Write only the number of lines in the entries below that contain the string "Lemma".
BEGIN Provided data
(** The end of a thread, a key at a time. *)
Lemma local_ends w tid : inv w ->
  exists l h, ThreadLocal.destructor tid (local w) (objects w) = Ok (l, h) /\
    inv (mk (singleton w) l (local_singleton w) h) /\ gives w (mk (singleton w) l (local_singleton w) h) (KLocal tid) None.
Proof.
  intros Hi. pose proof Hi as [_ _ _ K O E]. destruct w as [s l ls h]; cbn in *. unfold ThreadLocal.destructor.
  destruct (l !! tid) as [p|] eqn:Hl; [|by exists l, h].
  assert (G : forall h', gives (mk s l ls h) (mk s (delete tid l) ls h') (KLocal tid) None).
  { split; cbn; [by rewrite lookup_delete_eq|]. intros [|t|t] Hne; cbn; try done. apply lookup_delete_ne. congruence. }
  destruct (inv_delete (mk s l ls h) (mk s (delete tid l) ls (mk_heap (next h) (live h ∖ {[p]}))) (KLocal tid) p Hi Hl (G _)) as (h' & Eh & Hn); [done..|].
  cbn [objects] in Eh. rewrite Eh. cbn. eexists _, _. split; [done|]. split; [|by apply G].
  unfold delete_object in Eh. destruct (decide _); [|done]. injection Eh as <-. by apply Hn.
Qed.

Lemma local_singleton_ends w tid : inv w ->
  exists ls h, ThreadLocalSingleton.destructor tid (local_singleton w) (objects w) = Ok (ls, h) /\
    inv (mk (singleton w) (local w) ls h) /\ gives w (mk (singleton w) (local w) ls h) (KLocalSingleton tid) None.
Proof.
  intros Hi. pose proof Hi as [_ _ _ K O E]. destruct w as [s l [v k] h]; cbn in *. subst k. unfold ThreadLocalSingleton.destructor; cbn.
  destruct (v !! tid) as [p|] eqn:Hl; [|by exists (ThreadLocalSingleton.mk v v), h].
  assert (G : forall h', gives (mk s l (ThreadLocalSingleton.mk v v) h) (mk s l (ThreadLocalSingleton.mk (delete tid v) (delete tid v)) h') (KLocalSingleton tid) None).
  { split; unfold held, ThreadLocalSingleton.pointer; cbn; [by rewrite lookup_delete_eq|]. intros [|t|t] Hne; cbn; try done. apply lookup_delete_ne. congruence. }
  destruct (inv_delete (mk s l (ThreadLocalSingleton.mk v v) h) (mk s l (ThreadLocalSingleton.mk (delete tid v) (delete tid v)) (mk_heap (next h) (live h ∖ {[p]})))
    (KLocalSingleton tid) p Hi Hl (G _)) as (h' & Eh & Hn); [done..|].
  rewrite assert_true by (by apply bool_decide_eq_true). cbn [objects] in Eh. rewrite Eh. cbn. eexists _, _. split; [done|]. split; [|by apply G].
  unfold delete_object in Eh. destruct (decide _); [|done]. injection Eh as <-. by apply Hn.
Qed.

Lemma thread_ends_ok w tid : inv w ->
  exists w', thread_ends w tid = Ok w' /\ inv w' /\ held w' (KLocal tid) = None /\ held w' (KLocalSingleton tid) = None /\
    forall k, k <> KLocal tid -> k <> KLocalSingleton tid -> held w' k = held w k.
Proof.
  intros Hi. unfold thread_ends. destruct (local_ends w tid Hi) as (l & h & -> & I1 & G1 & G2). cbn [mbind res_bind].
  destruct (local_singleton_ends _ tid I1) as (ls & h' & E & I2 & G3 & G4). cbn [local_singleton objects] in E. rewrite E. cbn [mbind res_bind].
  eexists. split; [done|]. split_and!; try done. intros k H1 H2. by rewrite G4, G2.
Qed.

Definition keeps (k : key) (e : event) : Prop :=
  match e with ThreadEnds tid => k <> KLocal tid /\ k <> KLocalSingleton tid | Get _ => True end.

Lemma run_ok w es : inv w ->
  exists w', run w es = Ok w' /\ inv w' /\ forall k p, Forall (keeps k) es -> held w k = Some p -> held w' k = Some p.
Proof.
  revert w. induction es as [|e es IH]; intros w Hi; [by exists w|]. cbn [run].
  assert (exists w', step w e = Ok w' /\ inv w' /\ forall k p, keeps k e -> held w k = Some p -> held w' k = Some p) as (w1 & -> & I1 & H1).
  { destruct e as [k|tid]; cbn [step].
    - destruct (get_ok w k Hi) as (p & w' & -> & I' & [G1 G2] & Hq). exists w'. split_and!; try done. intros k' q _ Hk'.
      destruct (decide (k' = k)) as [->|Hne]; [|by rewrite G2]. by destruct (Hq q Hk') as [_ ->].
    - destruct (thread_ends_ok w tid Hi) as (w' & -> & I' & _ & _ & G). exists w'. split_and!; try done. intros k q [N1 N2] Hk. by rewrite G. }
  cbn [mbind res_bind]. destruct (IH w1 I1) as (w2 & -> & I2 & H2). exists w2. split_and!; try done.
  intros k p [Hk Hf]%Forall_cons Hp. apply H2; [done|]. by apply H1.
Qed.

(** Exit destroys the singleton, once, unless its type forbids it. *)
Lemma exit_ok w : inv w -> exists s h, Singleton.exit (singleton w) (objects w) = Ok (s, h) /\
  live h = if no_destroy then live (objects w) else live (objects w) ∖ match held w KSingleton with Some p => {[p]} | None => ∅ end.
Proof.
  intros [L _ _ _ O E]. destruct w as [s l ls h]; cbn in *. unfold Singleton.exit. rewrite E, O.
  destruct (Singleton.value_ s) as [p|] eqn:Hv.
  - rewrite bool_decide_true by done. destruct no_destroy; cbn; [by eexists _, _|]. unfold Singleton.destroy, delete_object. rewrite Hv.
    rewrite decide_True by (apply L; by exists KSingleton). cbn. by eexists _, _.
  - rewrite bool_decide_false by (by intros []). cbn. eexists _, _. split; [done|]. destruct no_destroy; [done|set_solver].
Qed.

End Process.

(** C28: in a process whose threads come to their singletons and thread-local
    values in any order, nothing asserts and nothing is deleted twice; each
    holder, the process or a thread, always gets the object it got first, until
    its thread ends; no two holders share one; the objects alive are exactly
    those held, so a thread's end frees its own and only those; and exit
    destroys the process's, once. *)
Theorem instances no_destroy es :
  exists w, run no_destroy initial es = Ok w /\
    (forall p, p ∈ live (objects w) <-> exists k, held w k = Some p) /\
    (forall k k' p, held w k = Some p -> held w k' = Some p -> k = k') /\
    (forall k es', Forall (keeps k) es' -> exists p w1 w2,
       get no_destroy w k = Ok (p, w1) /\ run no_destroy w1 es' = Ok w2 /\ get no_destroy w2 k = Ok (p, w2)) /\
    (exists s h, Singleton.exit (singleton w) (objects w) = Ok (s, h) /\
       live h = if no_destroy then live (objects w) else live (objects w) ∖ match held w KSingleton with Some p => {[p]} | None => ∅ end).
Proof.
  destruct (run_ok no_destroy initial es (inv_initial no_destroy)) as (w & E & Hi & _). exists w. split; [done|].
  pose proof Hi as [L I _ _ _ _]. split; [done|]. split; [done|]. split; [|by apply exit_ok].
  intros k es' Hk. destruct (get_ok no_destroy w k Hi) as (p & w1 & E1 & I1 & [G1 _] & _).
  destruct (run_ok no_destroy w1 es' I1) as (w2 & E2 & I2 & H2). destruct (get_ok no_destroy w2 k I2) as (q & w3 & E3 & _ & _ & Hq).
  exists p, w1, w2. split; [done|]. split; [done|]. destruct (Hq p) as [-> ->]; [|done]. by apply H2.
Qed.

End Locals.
END Provided data
Answer below
5